Journal of Materials Research and Technology (Nov 2024)
Microstructure and mechanical properties of 7075 aluminum alloy welds by gas tungsten arc welding with trailing ultrasonic rotating extrusion
Abstract
In this investigation, gas tungsten arc welding (GTAW) and gas tungsten arc welding with trailing ultrasonic rotating extrusion (U-RE-GTAW) were applied to 7075 aluminum alloys. Qualitative comparisons and analyses were carried out to investigate the effects of the ultrasonic rotary extrusion-assisted technology on GTAW processes. The weld joints fabricated by GTAW and U-RE-GTAW were examined using X-ray diffraction (XRD), scanning electron microscopy (SEM), electron backscatter diffraction (EBSD), and transmission electron microscopy (TEM) techniques. Concurrently, the tensile strength and fatigue characteristics were assessed at ambient temperature. The experimental outcomes indicated that the U-RE-GTAW process mitigated porosity within the weld region and substantially augmented dislocation density, while concurrently achieving a notable reduction in grain size and an increase in the volume fraction of secondary phases due to the synergistic effects of ultrasonic oscillation and rotational extrusion.

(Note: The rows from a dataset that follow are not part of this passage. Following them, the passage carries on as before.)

(** One turn of the loop that drains a subscription. *)
Definition drain_turn (session_id : Uuid) (after_sequence : N) (w : ConnWorld) : ConnWorld :=
  let '(h, response) := handle (ReqStream session_id after_sequence) (cw_harness w) in
  let w := mkConnWorld (cw_conn w) h (cw_trace w ++ [Polled session_id after_sequence]) in
  match response with
  | RespEvents _ [] => on_conn (with_drain None) w
  | RespEvents _ events =>
      let after := last_sequence events after_sequence in
      let w := on_conn (λ c, with_drain (Some (session_id, after))
                 (with_subscription (Some (session_id, after)) (co_receiver c) c)) w in
      if response_encodes (RespEvents session_id events) then act (Pushed session_id events) w
      else on_conn closed w
  | RespError _ _ => on_conn closed (write_response response w)
  | _ => on_conn closed w
  end.

Inductive ConnEvent :=
  | Arrives (bytes : string)
  | PeerCloses
  | PollRead
  | Notified (notification : option (Uuid * N))
  | DrainTurn
  | Elsewhere (f : Harness → Harness).

Definition conn_step (ev : ConnEvent) (w : ConnWorld) : ConnWorld :=
  let c := cw_conn w in
  match ev with
  | Elsewhere f => mkConnWorld c (f (cw_harness w)) (cw_trace w)
  | Arrives bytes =>
      if co_eof c then w
      else on_conn (with_reader (co_input c ++ put_back bytes []) false (co_partial c)) w
  | PeerCloses => on_conn (with_reader (co_input c) true (co_partial c)) w
  | PollRead =>
      if co_open c then match co_drain c with None => poll_read w | Some _ => w end else w
  | Notified n =>
      if co_open c then match co_drain c with None => on_notification n w | Some _ => w end else w
  | DrainTurn =>
      if co_open c then
        match co_drain c with Some (sid, after) => drain_turn sid after w | None => w end
      else w
  end.

Definition conn_run (evs : list ConnEvent) (w : ConnWorld) : ConnWorld := foldl (flip conn_step) w evs.

Definition conn_start (h : Harness) : ConnWorld := mkConnWorld Conn_new h [].

End connection.

(** ** Lines do not depend on how the bytes arrive *)

Lemma cut_line_app s t :
  cut_line (s ++ t)%string =
  let '(chunk, rest, complete) := cut_line s in
  if complete then (chunk, (rest ++ t)%string, true)
  else let '(chunk', rest', complete') := cut_line t in ((s ++ chunk')%string, rest', complete').
Proof.
  induction s as [|a s IH]; cbn [cut_line String.append].
  { by destruct (cut_line t) as [[? ?] ?]. }
  destruct (Ascii.eqb a newline); [done|]. rewrite IH.
  destruct (cut_line s) as [[c r] []]; [done|]. by destruct (cut_line t) as [[? ?] ?].
Qed.

Lemma cut_line_incomplete s c r : cut_line s = (c, r, false) → c = s ∧ r = "".
Proof.
  revert c r. induction s as [|a s IH]; intros c r; cbn [cut_line]; [by intros [= <- <-]|].
  destruct (Ascii.eqb a newline); [done|].
  destruct (cut_line s) as [[c' r'] b]. intros [= <- <- ->].
  by destruct (IH c' r' eq_refl) as [-> ->].
Qed.

Lemma concat_put_back r l : concat_str (put_back r l) = (r ++ concat_str l)%string.
Proof. unfold put_back. destruct (is_empty r) eqn:Hr; [|done]. by apply String.eqb_eq in Hr as ->. Qed.

Lemma str_len_app s t : str_len (s ++ t)%string = (str_len s + str_len t)%N.
Proof. unfold str_len. rewrite length_str_app. lia. Qed.

(** What a call returns for the bytes [s], wherever they are cut. *)
Definition line_of (s : string) (eof : bool) (output : string) : option LineRead :=
  let '(chunk, _, complete) := cut_line s in
  if (MAX_IPC_LINE_BYTES <? str_len output + str_len chunk)%N then Some LineTooLarge
  else if complete then Some (LineRead_Line (output ++ chunk)%string)
  else if eof then
    Some (if is_empty (output ++ chunk)%string then LineEof else LineRead_Line (output ++ chunk)%string)
  else None.

(** The line a call returns is the bytes up to the first newline, of at most
    64 KiB, and what follows is left for the next call. *)
Lemma read_bounded_line_bytes input eof : ∀ output input' partial line,
  (str_len output ≤ MAX_IPC_LINE_BYTES)%N →
  read_bounded_line input eof output = (input', partial, line) →
  line = line_of (concat_str input) eof output ∧
  (∀ l, line = Some (LineRead_Line l) →
     (str_len l ≤ MAX_IPC_LINE_BYTES)%N ∧
     (l ++ concat_str input' = output ++ concat_str input)%string) ∧
  (line = None → input' = [] ∧ partial = (output ++ concat_str input)%string).
Proof.
  induction input as [|available input IH]; intros output input' partial line Hle;
    cbn [read_bounded_line concat_str].
  - unfold line_of. cbn. rewrite str_app_nil_r.
    destruct (N.ltb_spec MAX_IPC_LINE_BYTES (str_len output + str_len "")) as [Hlt|Hlt].
    { change (str_len "") with 0%N in Hlt. lia. }
    destruct eof; intros [= <- <- <-].
    + split; [done|]. split; [|done]. intros l. destruct (is_empty output); [done|].
      intros [= <-]. by rewrite str_app_nil_r.
    + done.
  - unfold line_of. rewrite cut_line_app.
    destruct (cut_line available) as [[chunk rest] complete] eqn:Hcut.
    assert (available = chunk ++ rest)%string as Hav.
    { clear -Hcut. revert chunk rest complete Hcut. induction available as [|a s IH];
        intros chunk rest complete; cbn [cut_line]; [by intros [= <- <- <-]|].
      destruct (Ascii.eqb a newline); [by intros [= <- <- <-]|].
      destruct (cut_line s) as [[c r] b]. intros [= <- <- <-]. cbn. by rewrite (IH _ _ _ eq_refl). }
    destruct complete.
    + destruct (N.ltb_spec MAX_IPC_LINE_BYTES (str_len output + str_len chunk)) as [Hlt|Hlt];
        intros [= <- <- <-]; [done|].
      split; [done|]. split; [|done]. intros l [= <-]. rewrite concat_put_back, str_len_app.
      split; [done|]. by rewrite Hav, !str_app_assoc.
    + apply cut_line_incomplete in Hcut as [-> ->]. cbn [put_back is_empty].
      destruct (N.ltb_spec MAX_IPC_LINE_BYTES (str_len output + str_len available)) as [Hlt|Hlt].
      * intros [= <- <- <-]. destruct (cut_line (concat_str input)) as [[c r] b].
        rewrite str_len_app. destruct (N.ltb_spec MAX_IPC_LINE_BYTES
          (str_len output + (str_len available + str_len c))); [done|lia].
      * intros Hread. apply IH in Hread as (-> & Hline & Hnone); [|by rewrite str_len_app].
        unfold line_of in *. destruct (cut_line (concat_str input)) as [[c r] b].
        rewrite !str_app_assoc, !str_len_app, N.add_assoc in *. done.
Qed.

(** ** What reaches the harness *)

Section requests.
Context `{Json} `{!IpcJson} `{PolicyJson}.
Context {Harness : Type} (handle : IpcRequest → Harness → Harness * IpcResponse).

Abbreviation step := (conn_step handle).
Abbreviation run := (conn_run handle).

(** The capabilities of the first greeting that was answered. *)
Fixpoint hello_of (tr : list ConnAct) : option (list string) :=
  match tr with
  | [] => None
  | Wrote (RespHello _ capabilities) :: _ => Some capabilities
  | _ :: tr' => hello_of tr'
  end.

Definition act_hello (a : ConnAct) : option (list string) :=
  match a with Wrote (RespHello _ capabilities) => Some capabilities | _ => None end.

Lemma hello_of_snoc tr a :
  hello_of (tr ++ [a]) =
  match hello_of tr with Some c => Some c | None => act_hello a end.
Proof. induction tr as [|b tr IH]; [by destruct a as [|[]| |]|]. by destruct b as [|[]| |]. Qed.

The enhancement in tensile and fatigue resistance of the welded joint was attributed to the strengthening mechanisms associated with these microstructural alterations. Specifically, the ultimate tensile strength exhibited a 20.4% increase, and the elongation at break was elevated by 46.3%. At stress amplitudes of 190 MPa, 160 MPa, and 100 MPa, the fatigue strength of the welded joints was enhanced by 67%, 55%, and 32%, respectively. A quantitative analysis was conducted to elucidate the impact of diverse strengthening mechanisms on the welded joints. It was concluded that dislocation strengthening is the predominant factor contributing to the superior performance of the U-RE-GTAW specimens.